-- Records for this task follows --
Lemma worklist_spec n budget sp reachable w a states a' :
  settled reachable w -> work_ok w -> an_ok len init a ->
  rounds ir prog live prec n budget sp reachable w a = Some (Ok (states, a')) ->
  an_ok len init a' /\ closed reachable states /\
  forall c s, w.(in_state) !! c = Some (Some s) -> exists s', states !! c = Some (Some s') /\ incl s s'.
Proof.
  revert w a. induction n as [| n IH]; intros w a S W O; simpl; destruct (worklist w) as [| b wl] eqn:Ewl; try done.
  1, 2: intros [= <- <-]; split; [done |]; split; [| intros c s Ec; eauto using incl_refl]; intros b st Eb;
    (split; [by apply (wk_wf _ W b) |]); destruct (S b st Eb) as [Hb | D]; [rewrite Ewl in Hb; by apply elem_of_nil in Hb | exact D].
  unfold bind at 1, expect at 1. destruct (queued w !! b) as [q |] eqn:Eq; [| done]. unfold bind at 1, expect at 1.
  destruct (in_state w !! b) as [[st |] |] eqn:Eb; [| | done].
  - unfold bind at 1. destruct (walk_block ir prog live b st a) as [[[outs a1] |] |] eqn:Ew; try done.
    unfold bind at 1. destruct (foldM _ outs _ a1) as [[[w' a2] |] |] eqn:Ef; try done. intros H.
    destruct (round_spec reachable w b wl st a outs a1 w' a2 S W O Ewl Eb Ew Ef) as (O2 & W2 & S2 & G).
    destruct (IH w' a2 S2 W2 O2 H) as (O3 & C3 & G3). split_and!; [done | done |]. intros c s Ec.
    destruct (G c s Ec) as (s1 & E1 & I1). destruct (G3 c s1 E1) as (s2 & E2 & I2). eauto using incl_trans.
  - intros H. destruct W as [W Q]. apply IH in H; [exact H | | | done].
    + intros c s Ec. simpl in Ec. destruct (S c s Ec) as [Hc | D]; [| right; exact D]. left. simpl. rewrite Ewl in Hc.
      apply elem_of_cons in Hc as [-> | Hc]; [congruence | done].
    + split; [exact W |]. intros c Hc. simpl in *. apply list_lookup_insert_Some in Hc as [(_ & [=] & _) | (N & Hc)].
      apply Q in Hc. rewrite Ewl in Hc. by apply elem_of_cons in Hc as [-> | Hc].
Qed.

Lemma fixpoint_spec sp entry a states a' : state_wf entry -> an_ok len init a ->
  fixpoint ir prog live prec sp entry a = Some (Ok (states, a')) ->
  an_ok len init a' /\ exists s reachable st, ir.(subprogs) !! sp = Some s /\
    dom.reachable_blocks ir.(blocks) (Some s.(entry_block)) = Some reachable /\ closed reachable states /\
    states !! s.(entry_block) = Some (Some st) /\ incl entry st.
Proof.
  intros We O. unfold fixpoint, bind at 1, expect at 1. destruct (subprogs ir !! sp) as [s |] eqn:Es; [| done].
  unfold bind at 1, expect at 1. destruct (dom.reachable_blocks _ _) as [reachable |] eqn:Er; [| done].
  unfold bind at 1, expect at 1, ir.modify at 1. destruct (replicate _ None !! entry_block s) as [o |] eqn:Ei; [| done]. simpl.
  unfold bind at 1, expect at 1, ir.modify at 1. destruct (replicate _ false !! entry_block s) as [o' |] eqn:Eq; [| done]. simpl.
  intros H. pose proof (lookup_lt_Some _ _ _ Ei) as Lt.
  assert (K : forall b st, <[entry_block s := Some entry]> (replicate (length (blocks ir)) None) !! b = Some (Some st) -> b = entry_block s /\ st = entry).
  { intros b st [(-> & [= ->] & _) | (_ & [? _]%lookup_replicate)]%list_lookup_insert_Some; done. }
  apply worklist_spec in H; [| | | done].
  - destruct H as (O' & C & G). split; [done |]. destruct (G (entry_block s) entry) as (st & E & I).
    { simpl. by apply list_lookup_insert_eq. }
    by exists s, reachable, st.
  - intros b st [-> ->]%K. left. by apply list_elem_of_singleton.
  - split; [by intros b st [-> ->]%K |]. intros b Hb. simpl in *. apply list_elem_of_singleton.
    apply list_lookup_insert_Some in Hb as [(-> & _) | (_ & [? _]%lookup_replicate)]; done.
Qed.
End Rounds.

Import AbsValue analysis.

Section Stable.
Context (n : nat).

(** An analysis of [n] subprograms. *)
Record ready (a : Analysis) : Prop := {
  rd_entry : length a.(an_entry) = n;
  rd_depth : length a.(an_depth) = n;
  rd_current : (a.(current) < n)%nat
}.

Definition stable {A} (c : M A) : Prop :=
  forall a x a' b, c a = Some (Ok (x, a')) -> ready b -> exists b', c b = Some (Ok (x, b')) /\ ready b'.

Lemma stable_ret {A} (x : A) : stable (ret x).
Proof. intros a y a' b [= <- _] R. by exists b. Qed.

Lemma stable_fail {A} e : stable (fail e : M A).
Proof. by intros a y a' b H. Qed.

Lemma stable_bind {A B} (c : M A) (k : A -> M B) : stable c -> (forall x, stable (k x)) -> stable (bind c k).
Proof.
  intros Hc Hk a y a' b. unfold bind. destruct (c a) as [[[x a1] |] |] eqn:E; try done. intros H R.
  destruct (Hc a x a1 b E R) as (b1 & -> & R1). by eapply Hk.
Qed.

Lemma stable_expect {A} (o : option A) : stable (expect o).
Proof. intros a x a' b. unfold expect. destruct o; [| done]. intros [= <- _] R. by exists b. Qed.

Lemma stable_lift {A} (r : Result A VerifyError) : stable (lift r).
Proof. destruct r; [apply stable_ret | apply stable_fail]. Qed.

Lemma stable_modify f : (forall a, ready a -> ready (f a)) -> stable (modify_ f).
Proof. intros F a [] a' b [= <-] R. eexists. split; [done | auto]. Qed.

Lemma stable_foldM {A B} (f : A -> B -> M A) l x : (forall x y, stable (f x y)) -> stable (foldM f l x).
Proof. intros H. revert x. induction l as [| y l IH]; intros x; simpl; [apply stable_ret |]. by apply stable_bind. Qed.

Lemma stable_note_depth d : stable (note_depth d).
Proof.
  intros a x a' b H [R1 R2 R3]. unfold note_depth in *. case_match; [| done]. injection H as <- _. rewrite <- R2 in R3.
  destruct (lookup_lt_is_Some_2 _ _ R3) as [old ->]. eexists. split; [done |]. split; simpl; rewrite ?length_insert; congruence.
Qed.

Lemma stable_join_entry callee e : (callee < n)%nat -> stable (join_entry callee e).
Proof.
  intros L a x a' b H [R1 R2 R3]. unfold join_entry in *. case_match; [| done]. injection H as <- _.
  destruct (lookup_lt_is_Some_2 (an_entry b) callee) as [prev ->]; [lia |]. eexists. split; [done |]. split; simpl; by rewrite ?length_insert.
Qed.

Create HintDb stable.
Hint Resolve stable_ret stable_fail stable_expect stable_lift stable_note_depth : stable.
Hint Extern 1 (stable (modify_ _)) => apply stable_modify; intros ? []; split; done : stable.

Ltac stable_auto :=
  repeat first
    [ progress auto with stable
    | apply stable_bind; [| intros]
    | apply stable_foldM; intros
    | progress cbv zeta
    | case_match ].

Context (ir : Ir) (prog : Program) (live : Masks) (Hn : length ir.(subprogs) = n).

Lemma stable_get st at_ r : stable (get st at_ r).
Proof. unfold get. stable_auto. Qed.
Hint Resolve stable_get : stable.

Lemma stable_get_scalar st at_ r : stable (get_scalar st at_ r).
Proof. unfold get_scalar. stable_auto. Qed.
Hint Resolve stable_get_scalar : stable.

Lemma stable_get_ptr st at_ r : stable (get_ptr st at_ r).
Proof. unfold get_ptr. stable_auto. Qed.
Hint Resolve stable_get_ptr : stable.

Lemma stable_set st at_ r v : stable (set st at_ r v).
Proof. unfold set. stable_auto. Qed.
Hint Resolve stable_set : stable.

Lemma stable_source st at_ s w : stable (source st at_ s w).
Proof. unfold source. stable_auto. Qed.
Hint Resolve stable_source : stable.

Lemma stable_scalar_source st at_ s w : stable (scalar_source st at_ s w).
Proof. unfold scalar_source. stable_auto. Qed.
Hint Resolve stable_scalar_source : stable.

Lemma stable_access st at_ r off size write d : stable (access prog st at_ r off size write d).
Proof. unfold access, typed_field_load. stable_auto. Qed.
Hint Resolve stable_access : stable.

Lemma stable_write_stack st c r size v : stable (write_stack st c r size v).
Proof. unfold write_stack. stable_auto. Qed.
Hint Resolve stable_write_stack : stable.

Lemma stable_pass_arg at_ v : stable (pass_arg at_ v).
Proof. unfold pass_arg. stable_auto. Qed.
Hint Resolve stable_pass_arg : stable.

Lemma stable_call_subprog st at_ next off : stable (call_subprog ir st at_ next off).
Proof.
  unfold call_subprog. cbv zeta. destruct (list_find _ _) as [[callee s] |] eqn:E; [| auto with stable].
  apply list_find_Some in E as (E & _). apply lookup_lt_Some in E. rewrite Hn in E. stable_auto. by apply stable_join_entry.
Qed.

Lemma stable_check_args st at_ desc : stable (check_args prog st at_ desc).
Proof. unfold check_args, check_arg, check_ptr_arg, check_mem_arg. stable_auto. Qed.

Lemma stable_call_kfunc st at_ i id : stable (call_kfunc prog live st at_ i id).
Proof. unfold call_kfunc, acquired_mem_size, await. pose proof stable_check_args. stable_auto. Qed.
Hint Resolve stable_call_subprog stable_call_kfunc : stable.

Lemma stable_step st i : stable (step ir prog live st i).
Proof. unfold step, alu, addr_space_cast, load, store, atomic, check_exit. stable_auto. Qed.
End Stable.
-- Records for this task concluded --
# Activity
Lines wanted from the listing above: the line with "intros a x a' b H" up to and including the line with "Hint Resolve stable_set : stable.". Please write them out exactly, adding nothing else.

# Task output
  intros a x a' b H [R1 R2 R3]. unfold note_depth in *. case_match; [| done]. injection H as <- _. rewrite <- R2 in R3.
  destruct (lookup_lt_is_Some_2 _ _ R3) as [old ->]. eexists. split; [done |]. split; simpl; rewrite ?length_insert; congruence.
Qed.

Lemma stable_join_entry callee e : (callee < n)%nat -> stable (join_entry callee e).
Proof.
  intros L a x a' b H [R1 R2 R3]. unfold join_entry in *. case_match; [| done]. injection H as <- _.
  destruct (lookup_lt_is_Some_2 (an_entry b) callee) as [prev ->]; [lia |]. eexists. split; [done |]. split; simpl; by rewrite ?length_insert.
Qed.

Create HintDb stable.
Hint Resolve stable_ret stable_fail stable_expect stable_lift stable_note_depth : stable.
Hint Extern 1 (stable (modify_ _)) => apply stable_modify; intros ? []; split; done : stable.

Ltac stable_auto :=
  repeat first
    [ progress auto with stable
    | apply stable_bind; [| intros]
    | apply stable_foldM; intros
    | progress cbv zeta
    | case_match ].

Context (ir : Ir) (prog : Program) (live : Masks) (Hn : length ir.(subprogs) = n).

Lemma stable_get st at_ r : stable (get st at_ r).
Proof. unfold get. stable_auto. Qed.
Hint Resolve stable_get : stable.

Lemma stable_get_scalar st at_ r : stable (get_scalar st at_ r).
Proof. unfold get_scalar. stable_auto. Qed.
Hint Resolve stable_get_scalar : stable.

Lemma stable_get_ptr st at_ r : stable (get_ptr st at_ r).
Proof. unfold get_ptr. stable_auto. Qed.
Hint Resolve stable_get_ptr : stable.

Lemma stable_set st at_ r v : stable (set st at_ r v).
Proof. unfold set. stable_auto. Qed.
Hint Resolve stable_set : stable.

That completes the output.